▶ _DATA LISTING_:

(* ===== verification/Udp.v ===== *)
(** internal/udp/mux.go: UDP over one HTTP stream.  Frames of the client are
    parsed, dispatched to one connected socket per (source, destination) pair,
    and answers are framed back. *)
From S2P Require Import Prelude GoStrings GoEncoding GoNet GoIO.
#[local] Open Scope Z_scope.

Record Mux := { mux_idleTimeout : Z }.

Definition NewMux (idleTimeoutSecs : Z) : Mux :=
  let d := idleTimeoutSecs * second in
  {| mux_idleTimeout := if d =? 0 then 300 * second else d |}.

Record connKey := { k_srcAddr : string; k_srcPort : Z; k_dstAddr : string; k_dstPort : Z }.

#[export] Instance connKey_eq_dec : EqDecision connKey.
Proof. solve_decision. Defined.
#[export] Instance connKey_countable : Countable connKey.
Proof.
  apply (inj_countable' (fun k => (k_srcAddr k, k_srcPort k, k_dstAddr k, k_dstPort k))
    (fun '(a, b, c, d) => {| k_srcAddr := a; k_srcPort := b; k_dstAddr := c; k_dstPort := d |})).
  by intros [].
Defined.

(** ** Frames *)

Record packet := { p_payload : list byte; p_srcIP : IP; p_dstIP : IP; p_srcPort : Z; p_dstPort : Z }.

(** [readOutgoing] *)
Definition readOutgoing (r : reader) : res packet * reader :=
  match ReadFull 4 r with
  | (Err e, r) => (Err e, r)
  | (Ok hdr, r) =>
      match ReadFull (Z.to_nat (Uint32 hdr)) r with
      | (Err e, r) => (Err e, r)
      | (Ok body, r) =>
          if (length body <? 37)%nat then (Err "udp: packet too short", r)
          else
            let appNameLen := Z.to_nat (bval (nth 36 body x00)) in
            let start := (37 + appNameLen)%nat in
            if (length body <? start)%nat then (Err "udp: truncated", r)
            else (Ok {| p_payload := drop start body;
                        p_srcIP := To16 (slice 0 16 body);
                        p_dstIP := To16 (slice 18 34 body);
                        p_srcPort := Uint16 (slice 16 18 body);
                        p_dstPort := Uint16 (slice 34 36 body) |}, r)
      end
  end.

(** [copy] of an address into 16 zero bytes. *)
Definition copy16 (ip : IP) : list byte := let b := To16 ip in b ++ replicate (16 - length b) x00.

(** [writeIncoming]: the bytes written. *)
Definition writeIncoming (srcIP : IP) (srcPort : Z) (dstIP : IP) (dstPort : Z)
    (payload : list byte) : list byte :=
  let inner := 36 + Z.of_nat (length payload) in
  PutUint32 (u32 inner) ++ copy16 srcIP ++ PutUint16 srcPort ++ copy16 dstIP
    ++ PutUint16 dstPort ++ payload.

(** ** Sessions

    A [udpConn] is a heap object; its socket's number names it.  The kernel
    side of the model: the sockets that are open, their peers, what was sent. *)

Abbreviation sock := nat (only parsing).

Record Session := {
  s_conns : gmap connKey sock;
  s_lastSeen : gmap sock Z;       (* the field of the udpConn object *)
  s_idleTimeout : Z;
  s_closed : bool;
}.

Record net_state := {
  n_next : sock;
  n_open : gset sock;
  n_peer : gmap sock (IP * Z);
  n_sent : list (sock * list byte);
}.

Record state := { sess : Session; netw : net_state }.

Definition NewSession (idle : Z) : Session :=
  {| s_conns := ∅; s_lastSeen := ∅; s_idleTimeout := idle; s_closed := false |}.

Definition Mux_NewSession (m : Mux) : Session := NewSession (mux_idleTimeout m).

Definition no_net : net_state :=
  {| n_next := 0; n_open := ∅; n_peer := ∅; n_sent := [] |}.

Definition close_socks (n : net_state) (X : gset sock) : net_state :=
  {| n_next := n_next n; n_open := n_open n ∖ X; n_peer := n_peer n; n_sent := n_sent n |}.

Definition set_conns (s : Session) (m : gmap connKey sock) : Session :=
  {| s_conns := m; s_lastSeen := s_lastSeen s; s_idleTimeout := s_idleTimeout s;
     s_closed := s_closed s |}.

Definition socks_of (m : gmap connKey sock) : gset sock := list_to_set (map_to_list m).*2.

Definition Close (w : state) : state :=
  {| sess := {| s_conns := ∅; s_lastSeen := s_lastSeen (sess w);
                s_idleTimeout := s_idleTimeout (sess w); s_closed := true |};
     netw := close_socks (netw w) (socks_of (s_conns (sess w))) |}.

(** net.DialUDP: [dial_err] is what the system answers. *)
Definition getOrDial (w : state) (key : connKey) (dstIP : IP) (dstPort now : Z)
    (dial_err : option string) : state * res sock :=
  let s := sess w in
  if s_closed s then (w, Err "session closed")
  else match s_conns s !! key with
  | Some uc => (w, Ok uc)
  | None =>
      match dial_err with
      | Some e => (w, Err e)
      | None =>
          let n := netw w in let uc := n_next n in
          ({| sess := {| s_conns := <[key := uc]> (s_conns s);
                         s_lastSeen := <[uc := now]> (s_lastSeen s);
                         s_idleTimeout := s_idleTimeout s; s_closed := false |};
              netw := {| n_next := S uc; n_open := {[uc]} ∪ n_open n;
                         n_peer := <[uc := (dstIP, dstPort)]> (n_peer n);
                         n_sent := n_sent n |} |}, Ok uc)
      end
  end.

Definition touch (w : state) (uc : sock) (now : Z) : state :=
  {| sess := {| s_conns := s_conns (sess w); s_lastSeen := <[uc := now]> (s_lastSeen (sess w));
                s_idleTimeout := s_idleTimeout (sess w); s_closed := s_closed (sess w) |};
     netw := netw w |}.

(** [uc.conn.Write]: fails on a closed socket, or as the system says. *)
Definition conn_write (w : state) (uc : sock) (payload : list byte) (write_err : option string)
  : state * option string :=
  if bool_decide (uc ∈ n_open (netw w)) then
    match write_err with
    | Some e => (w, Some e)
    | None => ({| sess := sess w;
                  netw := {| n_next := n_next (netw w); n_open := n_open (netw w);
                             n_peer := n_peer (netw w);
                             n_sent := n_sent (netw w) ++ [(uc, payload)] |} |}, None)
    end
  else (w, Some "use of closed network connection").

Definition remove (w : state) (key : connKey) : state :=
  match s_conns (sess w) !! key with
  | Some uc => {| sess := set_conns (sess w) (delete key (s_conns (sess w)));
                  netw := close_socks (netw w) {[uc]} |}
  | None => w
  end.

(** One tick of [reaper]; [None] when it returns. *)
Definition expired (s : Session) (now : Z) (uc : sock) : bool :=
  s_idleTimeout s <? now - default 0 (s_lastSeen s !! uc).

Definition reap (w : state) (now : Z) : option state :=
  if s_closed (sess w) then None
  else let old := filter (fun kv => expired (sess w) now kv.2 = true) (s_conns (sess w)) in
       Some {| sess := set_conns (sess w)
                 (filter (fun kv => ~ (expired (sess w) now kv.2 = true)) (s_conns (sess w)));
               netw := close_socks (netw w) (socks_of old) |}.

(** The system's answers during one frame. *)
Record env := { e_now : Z; e_dial : option string; e_write : option string }.

Definition key_of (p : packet) : connKey :=
  {| k_srcAddr := IP_String (p_srcIP p); k_srcPort := p_srcPort p;
     k_dstAddr := IP_String (p_dstIP p); k_dstPort := p_dstPort p |}.

(** One turn of the loop of [ServeHTTP], after the read. *)
Definition serve_frame (w : state) (p : packet) (e : env) : state :=
  match getOrDial w (key_of p) (p_dstIP p) (p_dstPort p) (e_now e) (e_dial e) with
  | (w, Err _) => w
  | (w, Ok uc) =>
      let w := touch w uc (e_now e) in
      match conn_write w uc (p_payload p) (e_write e) with
      | (w, None) => w
      | (w, Some _) => remove w (key_of p)
      end
  end.

(** [ServeHTTP]: [envs] are the answers for the frames in order.  Fuel bounds
    the frames; the number of bytes of the body is enough. *)
Fixpoint serve_loop (fuel : nat) (w : state) (r : reader) (envs : nat -> env) (i : nat)
  : option state :=
  match fuel with
  | O => None
  | S fuel =>
      match readOutgoing r with
      | (Err _, _) => Some w
      | (Ok p, r) => serve_loop fuel (serve_frame w p (envs i)) r envs (S i)
      end
  end.

Definition ServeHTTP (w : state) (r : reader) (envs : nat -> env) : option state :=
  Close <$> serve_loop (S (length (rd_data r))) w r envs 0.

(** The frame the reader goroutine of a connection writes for a datagram. *)
Definition answer_frame (key : connKey) (addrIP : IP) (addrPort : Z) (data : list byte) : list byte :=
  writeIncoming (To16 addrIP) (u16 addrPort) (To16 (ParseIP (k_srcAddr key))) (k_srcPort key) data.

(** ** Interleavings: the frames of one or more streams, the reaper, Close *)

Inductive step : state -> state -> Prop :=
| step_dial w key ip port now err w' r :
    getOrDial w key ip port now err = (w', r) -> step w w'
| step_touch w uc now : step w (touch w uc now)
| step_write w uc b err w' r : conn_write w uc b err = (w', r) -> step w w'
| step_remove w key : step w (remove w key)
| step_reap w now w' : reap w now = Some w' -> step w w'
| step_close w : step w (Close w).

Inductive reachable (idle : Z) : state -> Prop :=
| reach_init : reachable idle {| sess := NewSession idle; netw := no_net |}
| reach_step w w' : reachable idle w -> step w w' -> reachable idle w'.

(** ** Specification *)

(** The frame of a packet, as the client writes it. *)
Definition packet_frame (p : packet) (app : list byte) : list byte :=
  PutUint32 (37 + Z.of_nat (length app) + Z.of_nat (length (p_payload p)))
    ++ p_srcIP p ++ PutUint16 (p_srcPort p) ++ p_dstIP p ++ PutUint16 (p_dstPort p)
    ++ [mkbyte (Z.of_nat (length app))] ++ app ++ p_payload p.

Definition packet_wf (p : packet) (app : list byte) : Prop :=
  length (p_srcIP p) = 16%nat /\ length (p_dstIP p) = 16%nat /\
  0 <= p_srcPort p < 2 ^ 16 /\ 0 <= p_dstPort p < 2 ^ 16 /\ (length app < 256)%nat /\
  37 + Z.of_nat (length app) + Z.of_nat (length (p_payload p)) < 2 ^ 32.

(** Every open socket is the socket of exactly one key, and a closed session
    has none. *)
Definition no_leak (w : state) : Prop :=
  (forall uc, uc ∈ n_open (netw w) <-> exists k, s_conns (sess w) !! k = Some uc) /\
  (forall k1 k2 uc, s_conns (sess w) !! k1 = Some uc -> s_conns (sess w) !! k2 = Some uc -> k1 = k2) /\
  (forall uc, uc ∈ n_open (netw w) -> (uc < n_next (netw w))%nat) /\
  (s_closed (sess w) = true -> s_conns (sess w) = ∅).

(** ** Lemmas: frames *)

(** The body of a frame, after its length. *)
Definition packet_body (p : packet) (app : list byte) : list byte :=
  p_srcIP p ++ PutUint16 (p_srcPort p) ++ p_dstIP p ++ PutUint16 (p_dstPort p)
    ++ [mkbyte (Z.of_nat (length app))] ++ app ++ p_payload p.

Lemma length_packet_body p app :
  packet_wf p app ->
  length (packet_body p app) = (37 + length app + length (p_payload p))%nat.
Proof.
  intros (Hs & Hd & _). unfold packet_body.
  rewrite !length_app, !length_PutUint16, Hs, Hd. cbn. lia.
Qed.

Lemma packet_frame_body p app :
  packet_wf p app ->
  packet_frame p app = PutUint32 (Z.of_nat (length (packet_body p app))) ++ packet_body p app.
Proof.
  intros Hwf. rewrite length_packet_body by done. unfold packet_frame, packet_body.
  do 2 f_equal. lia.
Qed.
(* ===== verification/ConnTracker.v ===== *)
(** internal/server/conntrack.go: the registry of client connections, with the
    traffic counters of each connection and of each user, the revocations, and
    the flush of the traffic to the persistent store. *)
From stdpp Require Import gmultiset.
From S2P Require Import Prelude GoStrings GoEncoding.
#[local] Open Scope Z_scope.

(** A net.Conn: its identity and its remote address; nil is [None]. *)
Record Conn := { c_id : nat; c_addr : string }.

#[export] Instance Conn_eq_dec : EqDecision Conn.
Proof. solve_decision. Defined.
#[export] Instance Conn_countable : Countable Conn.
Proof.
  apply (inj_countable' (fun c => (c_id c, c_addr c)) (fun '(i, a) => {| c_id := i; c_addr := a |})).
  by intros [].
Defined.

Record connEntry := {
  username : string;
  remoteAddr : string;
  connectedAt : Z;
  bytesIn : Z;
  bytesOut : Z;
  openTunnels : Z;
  totalTunnels : Z;
}.

Record userTotals := {
  tot_bytesIn : Z;
  tot_bytesOut : Z;
  tot_totalTunnels : Z;
  firstSeenAt : Z;
  flushedBytes : Z;
}.

Record ConnTracker := {
  entries : gmap Conn connEntry;
  byUser : gmap string (list Conn);
  revoked : gmap Conn string;
  totalsByUser : gmap string userTotals;
}.

Definition empty_tracker : ConnTracker :=
  {| entries := ∅; byUser := ∅; revoked := ∅; totalsByUser := ∅ |}.

Record SessionInfo := {
  si_Username : string; si_RemoteAddr : string; si_ConnectedAt : Z;
  si_BytesIn : Z; si_BytesOut : Z; si_OpenTunnels : Z; si_TotalTunnels : Z;
}.

Record UserStats_ := {
  us_Username : string; us_ActiveConns : Z; us_BytesIn : Z; us_BytesOut : Z;
  us_OpenTunnels : Z; us_TotalTunnels : Z; us_FirstSeenAt : Z;
}.

Definition with_entries (t : ConnTracker) (m : gmap Conn connEntry) : ConnTracker :=
  {| entries := m; byUser := byUser t; revoked := revoked t; totalsByUser := totalsByUser t |}.
Definition with_totals (t : ConnTracker) (m : gmap string userTotals) : ConnTracker :=
  {| entries := entries t; byUser := byUser t; revoked := revoked t; totalsByUser := m |}.
Definition with_revoked (t : ConnTracker) (m : gmap Conn string) : ConnTracker :=
  {| entries := entries t; byUser := byUser t; revoked := m; totalsByUser := totalsByUser t |}.

(** A nil slice and an absent key read the same. *)
Definition conns_of (t : ConnTracker) (u : string) : list Conn := default [] (byUser t !! u).

Definition new_totals (now : Z) : userTotals :=
  {| tot_bytesIn := 0; tot_bytesOut := 0; tot_totalTunnels := 0; firstSeenAt := now;
     flushedBytes := 0 |}.

Definition Register (t : ConnTracker) (u : string) (conn : option Conn) (now : Z) : ConnTracker :=
  match conn with
  | None => t
  | Some c =>
      let entry := {| username := u; remoteAddr := c_addr c; connectedAt := now; bytesIn := 0;
                      bytesOut := 0; openTunnels := 0; totalTunnels := 0 |} in
      {| entries := <[c := entry]> (entries t);
         byUser := <[u := conns_of t u ++ [c]]> (byUser t);
         revoked := revoked t;
         totalsByUser := match totalsByUser t !! u with
                         | Some _ => totalsByUser t
                         | None => <[u := new_totals now]> (totalsByUser t)
                         end |}
  end.

(** Deleting the first occurrence. *)
Fixpoint remove_first (c : Conn) (l : list Conn) : list Conn :=
  match l with
  | [] => []
  | x :: l => if bool_decide (x = c) then l else x :: remove_first c l
  end.

Definition Unregister (t : ConnTracker) (u : string) (conn : option Conn) : ConnTracker :=
  match conn with
  | None => t
  | Some c =>
      let l := remove_first c (conns_of t u) in
      {| entries := delete c (entries t);
         byUser := if bool_decide (l = []) then delete u (byUser t) else <[u := l]> (byUser t);
         revoked := delete c (revoked t);
         totalsByUser := totalsByUser t |}
  end.

Definition connEntryFor (t : ConnTracker) (conn : option Conn) : option connEntry :=
  c ← conn; entries t !! c.

Definition entry_tunnels (d : Z) (fresh : Z) (e : connEntry) : connEntry :=
  {| username := username e; remoteAddr := remoteAddr e; connectedAt := connectedAt e;
     bytesIn := bytesIn e; bytesOut := bytesOut e; openTunnels := i32 (openTunnels e + d);
     totalTunnels := u64 (totalTunnels e + fresh) |}.

Definition entry_bytes (i o : Z) (e : connEntry) : connEntry :=
  {| username := username e; remoteAddr := remoteAddr e; connectedAt := connectedAt e;
     bytesIn := u64 (bytesIn e + i); bytesOut := u64 (bytesOut e + o);
     openTunnels := openTunnels e; totalTunnels := totalTunnels e |}.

▶ _YOUR ASSIGNMENT_:
Go through the listing and copy each line with the string "true".

▶ _WRITTEN SOLUTION_:
                s_idleTimeout := s_idleTimeout (sess w); s_closed := true |};
  else let old := filter (fun kv => expired (sess w) now kv.2 = true) (s_conns (sess w)) in
                 (filter (fun kv => ~ (expired (sess w) now kv.2 = true)) (s_conns (sess w)));
  (s_closed (sess w) = true -> s_conns (sess w) = ∅).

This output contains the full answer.